These American World War II Re-Enactors Dress Up Like Nazis For Fun

These American World War II Re-Enactors Dress Up Like Nazis For Fun

stacy

Stacy Kranitz doesn’t shy away from violent, uncomfortable situations—as a photographer of cockfights and drunk, bloody, rowdy men, they’re practically her specialty.

That’s part of what drew her, as well as her friend and fellow photographer Marisha Camp, to photograph American re-enactors of Germans in World War II for her series “Targets Unknown.” Half out of necessity—those who attend the re-enactments are required to dress for the occasion—and half out of a desire to test the boundaries between subject and artist, Kranitz became an active member in the events she photographed.

For three consecutive years, Kranitz participated in nearly weeklong Battle of the Bulge re-enactments at Fort Indiantown Gap in Annville, Pennsylvania. She took on the part of Leni Riefenstahl—the “super brilliant,” “gifted,” but ultimately “fucked up” German filmmaker behind the infamous Nazi propaganda film Triumph of the Will—with whom she’d been fascinated since she was 15.

While Kranitz and Camp were mostly well-liked at the Pennsylvania event, their presence was always contentious. They were the subject of many suspicious message board threads, and were once nearly told to leave an event. It didn’t help that, at the beginning, Kranitz’s Riefenstahl costume was “awful” and she mostly failed to cover up her modern Nikon camera with the prescribed historical camouflage.

To make matters worse, Kranitz is Jewish, a fact that didn’t escape her subjects, some of whom had histories as members of hate groups. Initially, she was accused of being an Israeli spy, and once, while hanging out at a recreated French Resistance café, she was singled out by Gestapo re-enactors, taken outside, and “shot.”

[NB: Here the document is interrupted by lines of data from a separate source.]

(** Free supplies are determined by the tree and the grants. *)
Lemma ta_inv_supplies p q : ta_inv p → ta_inv q → ta_root q = ta_root p → ta_grants q = ta_grants p →
  ∀ n, below n (ta_root p) → FreeSupply q (NodeID n) = FreeSupply p (NodeID n).
Proof.
  intros Hp Hq Hr Hg. apply (books_determine p q (held (ta_grants p)) Hr (ti_books _ Hp)).
  rewrite <- Hg. apply (ti_books _ Hq).
Qed.

(** ** Releasing *)

Lemma releasePool_inv id p : ta_inv p →
  match releasePool id p with
  | (q, Some g) => ta_inv q ∧ ta_grants p !! id = Some g ∧ ta_grants q = delete id (ta_grants p) ∧
      ta_root q = ta_root p ∧ ta_opt q = ta_opt p ∧ ta_pins q = ta_pins p
  | (q, None) => q = p ∧ ta_grants p !! id = None
  end.
Proof.
  intros Hinv. unfold releasePool. destruct (ta_grants p !! id) as [g|] eqn:Hg; [|done].
  destruct Hinv as [Hwf Hus Hb Hk Hres Hfit]. pose proof (held_delete _ _ _ Hg) as Hperm.
  apply (books_perm _ _ _ Hperm) in Hb. destruct (ReleaseCPU_books I R p _ g Hwf Hb) as [Hb' Hf].
  unfold grant_Release. pose proof (releaseMem_sbm (g_container g) (ReleaseCPU g p)) as Hm.
  set (q0 := (releaseMem _ _).1) in *. assert (ta_grants q0 = ta_grants p) as Hgr.
  { rewrite <- Hm. cbn. by apply sbf_grants. }
  set (q1 := delGrant id q0).
  assert (q1 = count_irq g (with_grants (delete id (ta_grants p)) q0)) as Hq1.
  { unfold q1, delGrant. by rewrite Hgr, Hg. }
  assert (ta_grants q1 = delete id (ta_grants p)) as Hgq by (rewrite Hq1; unfold count_irq; by case_bool_decide).
  assert (ta_root q1 = ta_root p ∧ ta_free q1 = ta_free (ReleaseCPU g p) ∧ ta_opt q1 = ta_opt p ∧ ta_pins q1 = ta_pins p)
    as (Hrq & Hfq & Hoq & Hpq).
  { rewrite Hq1, <- Hm, <- Hf. unfold count_irq. by case_bool_decide. }
  split_and!; [|done|..].
  - apply (ta_inv_kept q1); [apply ta_resetCpuClass_kept|]. split; rewrite ?Hrq, ?Hgq; try done.
    + apply (books_same (ReleaseCPU g p)); [by rewrite Hrq, (sbf_root _ _ Hf)|done|done].
    + intros id' g'' [_ Hg']%lookup_delete_Some. by apply Hk.
    + intros id' g'' [_ Hg']%lookup_delete_Some. by eapply Hres.
    + intros Hflat. specialize (Hfit Hflat). apply (fits_release _ g); [by eapply books_disjoint|..].
      * apply (bk_ok _ _) in Hb. apply Forall_cons in Hb as [[? _] _]. done.
      * by eapply fits_perm.
  - rewrite <- Hgq. unfold ta_resetCpuClass. by destruct (_ || _).
  - rewrite <- Hrq. unfold ta_resetCpuClass. by destruct (_ || _).
  - rewrite <- Hoq. unfold ta_resetCpuClass. by destruct (_ || _).
  - rewrite <- Hpq. unfold ta_resetCpuClass. by destruct (_ || _).
Qed.
Lemma enumeratePools_unfold nd cs id : enumeratePools (MkPool nd cs) id =
  (MkPool (set_id (enumerate_children cs id).2 nd) (enumerate_children cs id).1, (enumerate_children cs id).2 + 1).
Proof.
  assert (∀ cs id, (fix children (cs : list Pool) (id : Z) : list Pool * Z :=
       match cs with
       | [] => ([], id)
       | c :: cs' =>
           let '(c, id) := enumeratePools c id in
           let '(cs', id) := children cs' id in
           (c :: cs', id)
       end) cs id = enumerate_children cs id) as Heq.
  { clear. intros cs. induction cs as [|c cs IH]; intros id; cbn; [done|].
    destruct (enumeratePools c id). by rewrite IH. }
  cbn [enumeratePools pool_children pool_node]. rewrite Heq. by destruct (enumerate_children cs id).
Qed.

(** Pools are numbered in the order of a depth-first traversal. *)
Lemma enumeratePools_ids n : ∀ id, NodeID <$> DepthFirst (enumeratePools n id).1 = seqZ id (Z.of_nat (tree_size n)) ∧
  (enumeratePools n id).2 = id + Z.of_nat (tree_size n).
Proof.
  induction n as [nd cs IH] using Pool_rect'. intros id. rewrite enumeratePools_unfold. cbn [fst snd].
  assert (∀ id, concat (map (λ c, NodeID <$> DepthFirst c) (enumerate_children cs id).1) =
      seqZ id (Z.of_nat (length (concat (map DepthFirst cs)))) ∧
    (enumerate_children cs id).2 = id + Z.of_nat (length (concat (map DepthFirst cs)))) as Hcs.
  { clear nd id. induction IH as [|c cs Hc _ IHcs]; intros id; cbn; [rewrite Z.add_0_r; done|].
    destruct (Hc id) as [H1 H2]. destruct (enumeratePools c id) as [c' id']. cbn [fst snd] in *. subst id'.
    destruct (IHcs (id + Z.of_nat (tree_size c))) as [H3 H4]. destruct (enumerate_children cs _) as [cs' id']. cbn in *.
    rewrite H1, H3, length_app, Nat2Z.inj_add. unfold tree_size in *. split; [|lia]. by rewrite <- seqZ_app by lia. }
  destruct (Hcs id) as [H1 H2]. rewrite tree_ids, H1. unfold set_id. cbn [nd_id]. rewrite H2.
  unfold tree_size. cbn [DepthFirst pool_children]. rewrite length_app, Nat2Z.inj_add. cbn [length].
  split; [|lia]. rewrite seqZ_app by lia. done.
Qed.

Lemma enumeratePools_nodup n id : NoDup (NodeID <$> DepthFirst (enumeratePools n id).1).
Proof. rewrite (proj1 (enumeratePools_ids n id)). apply NoDup_seqZ. Qed.

(** ** Trees of CPUs *)

Section built.
Context (allowed isolated reserved : CPUSet).

(** A tree built for some CPUs, whose children have some of them each. *)
Inductive built : CPUSet → Pool → Prop :=
  | built_node cpus nd cs cpuss : nd_noderes nd = getCpuSupply allowed isolated reserved cpus →
      Forall2 built cpuss cs → Forall (λ X, X ⊆ cpus) cpuss → disjoint_sets cpuss → built cpus (MkPool nd cs).

Lemma built_leaf cpus nd : nd_noderes nd = getCpuSupply allowed isolated reserved cpus → built cpus (MkPool nd []).
Proof. intros. by apply (built_node cpus nd [] []). Qed.

Lemma built_enumerate n : ∀ cpus id, built cpus n → built cpus (enumeratePools n id).1.
Proof.
  induction n as [nd cs IH] using Pool_rect'. intros cpus id Hb. inversion Hb as [? ? ? cpuss Hs Hc Hsub Hd]. subst.
  rewrite enumeratePools_unfold. cbn [fst]. apply (built_node cpus _ _ cpuss); [done| |done|done].
  generalize id. clear -IH Hc. induction Hc as [|X c cpuss cs Hc _ IHc]; intros id; cbn; [constructor|].
  apply Forall_cons in IH as [IH1 IH2]. specialize (IH1 X id Hc). destruct (enumeratePools c id) as [c' id'].
  specialize (IHc IH2 id'). destruct (enumerate_children cs id'). by constructor.
Qed.

Lemma built_below n : ∀ cpus m, built cpus n → below m n → ∃ X, X ⊆ cpus ∧ built X m.
Proof.
  induction n as [nd cs IH] using Pool_rect'. intros cpus m Hb [->|(c & Hc & Hm)]%below_iff; [by exists cpus|].
  inversion Hb as [? ? ? cpuss Hs Hcs Hsub Hd]. subst. apply list_elem_of_lookup in Hc as [i Hi].
  destruct (Forall2_lookup_r _ _ _ _ _ Hcs Hi) as (X & HX & HbX). rewrite Forall_forall in IH.
  destruct (IH c (list_elem_of_lookup_2 _ _ _ Hi) X m HbX Hm) as (Y & HY & HbY). exists Y. split; [|done].
  rewrite Forall_forall in Hsub. pose proof (Hsub X (list_elem_of_lookup_2 _ _ _ HX)). set_solver.
Qed.

Lemma built_supply cpus n : built cpus n → GetSupply n = getCpuSupply allowed isolated reserved cpus.
Proof. by destruct 1. Qed.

Kranitz’s interest in murky, imperfect characters and narratives shows in her photos, which reveal the joy, strangeness, and latent terror of events in which people spend quality time with their families, explore their passions, and get drunk—all while wielding guns and dressing as some of the 20th century’s greatest villains. Meanwhile, Camp’s photos of Kranitz flirting, drinking, and celebrating with her subjects serve as a barrier to those who might see her project as a condemnation of their actions.

“My work is about having a conversation, and it’s meant to be contentious and confusing. It’s not meant to say, ‘This is wrong—now you see it,’ ” she said. “What’s interesting to me is how this relates to our contemporary political landscape.”